About this task:
In the data below, which lines hold the word "Hdone"? Copy them.

(Collected data entries)
------------------------------------------------------------------------
(** The repair removes what lies between the first entry and [b], from the
    top; when it succeeds all of it is gone. *)
Lemma finish_truncation_run id lo hi b m0 fuel : (b <= u64_max)%N -> (lo <= b <= hi)%N -> wal_window id m0 lo hi ->
  forall seq s r s', rn_experiment_id s = id -> world_ok s -> (lo <= seq <= b)%N ->
  wal_cleared id seq b m0 (entries_at s) -> finish_truncation fuel seq s = (r, s') ->
  s' = set_world (rn_world s') s /\ world_ok s' /\
  exists k, (lo <= k <= seq)%N /\ wal_cleared id k b m0 (entries_at s') /\ (r = Ok tt -> k = lo).
Proof.
  intros Hb Hlob Hwin. induction fuel as [|fuel IH]; intros seq s r s' Hid Hok Hseq Hcl; cbn [finish_truncation].
  { intros [= <- <-]. split_and!; [by destruct s|done|]. exists seq. split_and!; [lia|lia|done|done]. }
  destruct (N.eqb_spec seq 0) as [->|Hpos].
  { intros [= <- <-]. split_and!; [by destruct s|done|]. exists 0%N. split_and!; [lia|lia|done|lia]. }
  rewrite Hid. destruct (on_world _ s) as [x s1] eqn:Hg.
  destruct (get_run _ _ _ _ Hok Hg) as (Heq & Hok1 & He & Hp & Hv & Hnf).
  pose proof (wal_cleared_lookup id seq b m0 (entries_at s) (seq - 1)%N ltac:(lia) ltac:(lia) Hcl ltac:(lia)) as Hsame.
  pose proof (Hwin (seq - 1)%N ltac:(lia)) as Hwn. rewrite <- Hsame in Hwn.
  assert (rn_experiment_id s1 = id) as Hid1 by (by rewrite Heq).
  destruct x as [v|e|]; [| |done].
  - assert (lo <= seq - 1)%N as Hge by (apply Hwn; rewrite (Hv v eq_refl); done).
    destruct (delete_wal_entry (seq - 1) s1) as [y s2] eqn:Hd.
    destruct (delete_wal_entry_run _ _ _ _ Hok1 Hd) as (Heq2 & Hok2 & Hp2 & Hdone & Hfail).
    assert (rn_experiment_id s2 = id) as Hid2 by (by rewrite Heq2).
    destruct y as [[]|e|]; [| |done].
    + intros Hrest. destruct (IH (seq - 1)%N s2 r s' Hid2 Hok2 ltac:(lia)) as (Heq' & Hok' & k & Hk & Hcl' & Hall); [|done|].
      { rewrite Hdone, He, Hid1 by done.
        pose proof (wal_cleared_delete id seq b (seq - 1)%N m0 (entries_at s) ltac:(lia) ltac:(lia) Hcl ltac:(lia) ltac:(lia)) as Hc.
        by rewrite N.min_l, N.max_r in Hc by lia. }
      split_and!; [by rewrite Heq', Heq2, Heq|done|]. exists k. split_and!; [lia|lia|done|done].
    + intros [= <- <-]. rewrite Hfail, He by done. split_and!; [by rewrite Heq2, Heq|done|]. exists seq. split_and!; [lia|lia|done|done].
  - case_decide as Hk.
    + intros [= <- <-]. rewrite He. split_and!; [done|done|]. exists seq. split_and!; [lia|lia|done|]. intros _.
      assert (~ (lo <= seq - 1 < hi)%N) as Hout by (rewrite <- Hwn, (Hnf e eq_refl Hk); by intros []). lia.
    + destruct (is_retryable e).
      * unfold retry_pause. run_st. destruct (sleep_laws (from_millis 2) (rn_world s1) Hok1) as [Hsl Hse].
        intros Hrest. destruct (IH seq (set_world (sleep (from_millis 2) (rn_world s1)) s1) r s' Hid1 Hsl ltac:(lia))
          as (Heq' & Hok' & k & Hkk & Hcl' & Hall); [|done|].
        { unfold entries_at in *. cbn. by rewrite Hse, He. }
        split_and!; [by rewrite Heq', Heq|done|]. exists k. done.
      * intros [= <- <-]. rewrite He. split_and!; [done|done|]. exists seq. split_and!; [lia|lia|done|done].
Qed.

(** The log holds intent [i] under its number. *)
Definition logged_at (id : string) (m : gmap string (list N * MetadataGeneration)) (n : N) (i : ExpansionIntent) : Prop :=
  exists bytes g, m !! wal_key id n = Some (bytes, g) /\ decode_intent bytes = Ok i /\ ei_seq i = n.

Lemma collect_window_run id hi allowed fuel : forall seq misses acc rest s l s', rn_experiment_id s = id ->
  world_ok s -> (seq <= u64_max)%N ->
  (forall n, (seq <= n <= u64_max)%N -> is_Some (entries_at s !! wal_key id n) <-> (n < hi)%N) ->
  Forall2 (logged_at id (entries_at s)) (range seq hi) rest -> (seq < hi -> misses <= allowed)%N ->
  collect_window fuel allowed seq misses acc s = (Ok l, s') ->
  s' = set_world (rn_world s') s /\ world_ok s' /\ entries_at s' = entries_at s /\ l = acc ++ rest.
Proof.
  induction fuel as [|fuel IH]; intros seq misses acc rest s l s' Hid Hok Hseq Hwin Hlog Hmiss; [done|].
  cbn [collect_window]. destruct (N.leb_spec misses allowed) as [Hle|Hgt].
  2: { intros [= <- <-]. split_and!; [by destruct s|done|done|].
       rewrite range_nil in Hlog by (apply N.nlt_ge; intros ?%Hmiss; lia). inversion Hlog. by rewrite app_nil_r. }
  rewrite Hid. destruct (on_world _ s) as [x s1] eqn:Hg.
  destruct (get_run _ _ _ _ Hok Hg) as (Heq & Hok1 & He & Hp & Hv & Hnf).
  assert (rn_experiment_id s1 = id) as Hid1 by (by rewrite Heq).
  pose proof (Hwin seq ltac:(lia)) as Hws.
  destruct x as [[bytes g]|e|]; [| |done].
  - assert (seq < hi)%N as Hlt by (apply Hws; rewrite (Hv _ eq_refl); done).
    rewrite range_cons in Hlog by done. inversion Hlog as [|n i ns il (bytes' & g' & Hl & Hdec & Hsi) Hlog']; subst n ns rest.
    rewrite (Hv _ eq_refl) in Hl. injection Hl as <- <-. rewrite Hdec. cbn [as_client_error map_err].
    run_st. destruct (checked_add u64_max seq 1) as [seq'|] eqn:Hadd; [|done].
    apply checked_add_Some in Hadd as [Hmax ->]. cbn [expect]. run_st. intros Hrest.
    destruct (IH (seq + 1)%N 0%N (acc ++ [i]) il s1 l s' Hid1 Hok1 Hmax) as (Heq' & Hok' & He' & ->); try done.
    { intros n Hn. rewrite He. apply Hwin. lia. }
    { by rewrite He. }
    { lia. }
    split_and!; [by rewrite Heq', Heq|done|by rewrite He'|]. by rewrite <- app_assoc.
  - case_decide as Hk.
    + assert (hi <= seq)%N as Hge by (apply N.nlt_ge; intros Hc%Hws; rewrite (Hnf e eq_refl Hk) in Hc; by destruct Hc).
      destruct (checked_add u64_max seq 1) as [seq'|] eqn:Hadd; [|done].
      apply checked_add_Some in Hadd as [Hmax ->]. cbn [expect]. run_st. intros Hrest.
      destruct (IH (seq + 1)%N (misses + 1)%N acc rest s1 l s' Hid1 Hok1 Hmax) as (Heq' & Hok' & He' & ->); try done.
      { intros n Hn. rewrite He. apply Hwin. lia. }
      { rewrite He, range_nil by lia. by rewrite range_nil in Hlog by lia. }
      { lia. }
      split_and!; [by rewrite Heq', Heq|done|by rewrite He'|done].
    + destruct (is_retryable e); [|done]. unfold retry_pause. run_st.
      destruct (sleep_laws (from_millis 2) (rn_world s1) Hok1) as [Hsl Hse].
      assert (entries_at (set_world (sleep (from_millis 2) (rn_world s1)) s1) = entries_at s) as Hes
        by (unfold entries_at in *; cbn; by rewrite Hse, He).
      intros Hrest. destruct (IH seq misses acc rest (set_world (sleep (from_millis 2) (rn_world s1)) s1) l s' Hid1 Hsl Hseq) as (Heq' & Hok' & He' & ->); try done.
      { by rewrite Hes. }
      { by rewrite Hes. }
      split_and!; [by rewrite Heq', Heq|done|by rewrite He', Hes|done].
Qed.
------------------------------------------------------------------------
Response area:
    destruct (delete_wal_entry_run _ _ _ _ Hok1 Hd) as (Heq2 & Hok2 & Hp2 & Hdone & Hfail).
      { rewrite Hdone, He, Hid1 by done.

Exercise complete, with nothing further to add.